SOURCE RECORDS
Content starts

(* ===== verification/LdapServer.v ===== *)
(** * One directory connection ([ldap/server.rs])

    The loop of [handle_connection]: every message reloads the configuration,
    forgets the session when the settings it rests on have changed, and
    dispatches the operation.  Between two messages the rest of the server
    runs.  What the peer sends and takes is in [LdapConnection]. *)

From S2P Require Import Prelude RStr RateLimit Schema Sys External Users AuditLog Net Settings AppPasswords LdapSchema LdapFilter LdapHandler LdapFacts.
Local Open Scope string_scope.

(** ** [ldap3_proto]: the operations the server answers, and the kinds it does
    not *)
Inductive LdapOpKind : Type :=
| AddRequest | ModifyRequest | DelRequest | ModifyDNRequest | ExtendedRequest | OtherOp.

Inductive ServerOps : Type :=
| SimpleBind (req : SimpleBindRequest)
| Search (req : SearchRequest)
| Unbind
| Whoami
| Compare
| Unsupported (op : LdapOpKind).

Inductive Reply : Type :=
| RBind (r : BindReply)
| RSearch (r : SearchReply)
| RWhoami (authzid : string)
| RCompareFalse
| RUnwilling (op : LdapOpKind) (message : string).

(** [unsupported_response] *)
Definition unsupported_response (op : LdapOpKind) : option Reply :=
  match op with
  | AddRequest | ModifyRequest | DelRequest | ModifyDNRequest =>
      Some (RUnwilling op "operation not supported")
  | ExtendedRequest | OtherOp => None
  end.

(** How a connection ends: the loop's [break], an I/O error, or a panic. *)
Inductive stop : Type := Break | Failed (msg : string) | Died (p : panic).

(** The variables of the loop. *)
Record Conn := { cn_cfg : LdapConfig; cn_bind : BindState }.

Definition same_settings (a b : LdapConfig) : bool :=
  (beq (lc_service_password_hash a) (lc_service_password_hash b)
   && beq (lc_password_mode a) (lc_password_mode b)
   && beq (lc_base_dn a) (lc_base_dn b))%bool.

Section Server.
Context {E : Env} {PH : PasswordHashing} {JL : JsonLib} {UL : UuidLib}.
Variable pkg_version : string.

(** Before the loop. *)
Definition open_connection : prog (result stop Conn) :=
  r <~ (acquire ;;; load_ldap_config) ;;
  Ret (match r with
       | Ok cfg => Ok {| cn_cfg := cfg; cn_bind := Anonymous |}
       | Err _ => Err (Failed "load ldap config")
       end).

(** The dispatch on the operation, under the current configuration. *)
Definition dispatch (peer_ip : IpAddr) (op : ServerOps) (c : Conn)
    : prog (result stop (list Reply * Conn)) :=
  match op with
  | SimpleBind req =>
      r <~ handle_bind req (cn_cfg c) peer_ip ;;
      Ret (match r with
           | Ok (resp, new_state) => Ok ([RBind resp], {| cn_cfg := cn_cfg c; cn_bind := new_state |})
           | Err p => Err (Died p)
           end)
  | Search req =>
      resps <~ handle_search pkg_version req (cn_cfg c) (cn_bind c) ;;
      Ret (Ok (map RSearch resps, c))
  | Unbind => Ret (Err Break)
  | Whoami =>
      let authzid := match cn_bind c with
                     | Anonymous => ""
                     | Service => "dn:" ++ service_account_dn (cn_cfg c)
                     | BoundUser _ => "dn:"
                     end in
      Ret (Ok ([RWhoami authzid], c))
  | Compare => Ret (Ok ([RCompareFalse], c))
  | Unsupported k =>
      Ret (Ok (match unsupported_response k with Some r => [r] | None => [] end, c))
  end.

(** One iteration of [handle_connection] on a decoded message. *)
Definition on_message (peer_ip : IpAddr) (op : ServerOps) (c : Conn)
    : prog (result stop (list Reply * Conn)) :=
  r <~ (acquire ;;; load_ldap_config) ;;
  match r with
  | Err _ => Ret (Err (Failed "load ldap config"))
  | Ok current_cfg =>
      if negb (lc_enabled current_cfg) then Ret (Err Break)
      else
        dispatch peer_ip op
          {| cn_cfg := current_cfg;
             cn_bind := if same_settings current_cfg (cn_cfg c) then cn_bind c else Anonymous |}
  end.

(** The life of a connection: messages, and anything else the server does in
    between.  [past] are the worlds it has seen. *)
Record Life := { conn : Conn; world : World; past : list World }.

Inductive life_step (peer_ip : IpAddr) : Life -> Life -> Prop :=
| life_message op l replies c' w' :
    run (on_message peer_ip op (conn l)) (world l) = (Ok (replies, c'), w') ->
    life_step peer_ip l {| conn := c'; world := w'; past := world l :: past l |}
| life_other l w' :
    life_step peer_ip l {| conn := conn l; world := w'; past := world l :: past l |}.

(** ** The session rests on the current settings *)

Lemma bind_evidence_settings d cfg cfg' req st :
  same_settings cfg cfg' = true -> bind_evidence d cfg' req st -> bind_evidence d cfg req st.
Proof.
  unfold same_settings. intros H. bool_hyp.
  destruct st as [| |uid]; simpl; unfold service_dn, service_account_dn, people_base_dn; [done|..];
    rewrite ?H, ?H0, ?H1; naive_solver.
Qed.

(** Loading the configuration writes nothing. *)
Lemma get_setting_db key w : db (run (get_setting key) w).2 = db w.
Proof. apply run_query_db. Qed.

Lemma load_ldap_config_db w r w' : run load_ldap_config w = (r, w') -> db w' = db w.
Proof.
  assert (Hq : forall {A} key (k : option string -> M A) w0 r0 w1,
    run (bindM (get_setting key) k) w0 = (r0, w1) -> 
    (forall v w2, db w2 = db w0 -> run (k v) w2 = (r0, w1) -> db w1 = db w0) -> db w1 = db w0).
  { intros A key k w0 r0 w1 H Hk. rewrite run_bindM in H. pose proof (get_setting_db key w0) as Hd.
    destruct (run (get_setting key) w0) as [[v|e] w2]; simpl in Hd; [by apply (Hk v w2)|].
    injection H as _ <-. done. }
  unfold load_ldap_config. intros H.
  apply Hq in H; [done|]. intros v1 w1 Hd1 H1. rewrite <- Hd1.
  apply Hq in H1; [done|]. intros v2 w2 Hd2 H2. rewrite <- Hd2.
  apply Hq in H2; [done|]. intros v3 w3 Hd3 H3. rewrite <- Hd3.
  rewrite run_bindM in H3. unfold require in H3. cbn [run] in H3.
  destruct (ok_or _ _) as [addr|e]; [|by injection H3 as _ <-].
  apply Hq in H3; [done|]. intros v4 w4 Hd4 H4. rewrite <- Hd4.
  apply Hq in H4; [done|]. intros v5 w5 Hd5 H5. rewrite <- Hd5.
  cbn [run ret] in H5. by injection H5 as _ <-.
Qed.

Lemma on_message_bound ip op c w replies c' w' :
  run (on_message ip op c) w = (Ok (replies, c'), w') -> cn_bind c' <> Anonymous ->
  (cn_bind c' = cn_bind c /\ same_settings (cn_cfg c') (cn_cfg c) = true) \/
  (exists req, bind_evidence (db w) (cn_cfg c') req (cn_bind c')).
Proof.
  unfold on_message. intros H Hb. apply run_bind_eq in H as ([cfg|e] & w1 & H1 & H); [|by simplify_eq/=].
  assert (Hd : db w1 = db w).
  { rewrite run_bindM in H1. destruct (run acquire w) as [[u|e] w0] eqn:Ha; [|done].
    apply run_acquire_ok in Ha as [_ ->]. by apply load_ldap_config_db in H1. }
  destruct (lc_enabled cfg); [|done]. cbn [negb] in H.
  assert (Hkeep : forall c0, c0 = {| cn_cfg := cfg;
      cn_bind := if same_settings cfg (cn_cfg c) then cn_bind c else Anonymous |} -> c' = c0 ->
    cn_bind c' = cn_bind c /\ same_settings (cn_cfg c') (cn_cfg c) = true).
  { intros c0 -> ->. simpl in *. destruct (same_settings _ _); [done|by destruct Hb]. }
  destruct op as [req|req| | | |k]; cbn [dispatch] in H.
  - apply run_bind_eq in H as ([[resp st]|p] & w2 & H2 & H); [|done].
    cbn [run] in H. injection H as <- <- <-. right. exists req. cbn [cn_cfg cn_bind] in *.
    apply ldap_bind_evidence in H2; [|done]. by rewrite Hd in H2.
  - apply run_bind_eq in H as (resps & w2 & H2 & H). cbn [run] in H. injection H as <- <- <-.
    left. by eapply Hkeep.
  - done.
  - cbn [run] in H. injection H as <- <- <-. left. by eapply Hkeep.
  - cbn [run] in H. injection H as <- <- <-. left. by eapply Hkeep.
  - cbn [run] in H. injection H as <- <- <-. left. by eapply Hkeep.
Qed.

(** The bind a bound connection rests on. *)
Definition grounded (l : Life) : Prop :=
  cn_bind (conn l) = Anonymous \/
  exists w req, w ∈ past l /\ bind_evidence (db w) (cn_cfg (conn l)) req (cn_bind (conn l)).

Lemma life_step_grounded ip l l' : grounded l -> life_step ip l l' -> grounded l'.
Proof.
  intros Hg Hs. destruct Hs as [op l replies c' w' Hr|l w'].
  - destruct (decide (cn_bind c' = Anonymous)) as [|Hb]; [by left|]. right. simpl.
    apply on_message_bound in Hr as [[Heq Hset]|[req Hev]]; [| |done].
    + destruct Hg as [Ha|(w & req & Hw & Hev)]; [congruence|]. exists w, req.
      split; [set_solver|]. rewrite Heq. by eapply bind_evidence_settings.
    + exists (world l), req. split; [set_solver|done].
  - destruct Hg as [Ha|(w & req & Hw & Hev)]; [by left|]. right. exists w, req. split; [set_solver|done].
Qed.

(** At every point of a connection's life, however its messages and the
    rest of the server interleave, a bound session rests on a bind request of
    this connection whose evidence was valid in a world of the past under the
    service password, the password mode and the base name that are current:
    changing any of these settings ends the session at the next message. *)
Theorem ldap_session_grounded ip c w l :
  cn_bind c = Anonymous ->
  star (life_step ip) {| conn := c; world := w; past := [] |} l ->
  cn_bind (conn l) = Anonymous \/
  exists w0 req, w0 ∈ past l /\ bind_evidence (db w0) (cn_cfg (conn l)) req (cn_bind (conn l)).
Proof.
  intros Hc Hs. apply (star_invariant (life_step ip) grounded) in Hs; [done| |by left].
  intros x y. apply life_step_grounded.
Qed.
End Server.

Content ends

WHAT YOU SHOULD DO
Above are the entries; copy every line among them that contains the word "does".

TASK OUTPUT
(** ** [ldap3_proto]: the operations the server answers, and the kinds it does
(** The life of a connection: messages, and anything else the server does in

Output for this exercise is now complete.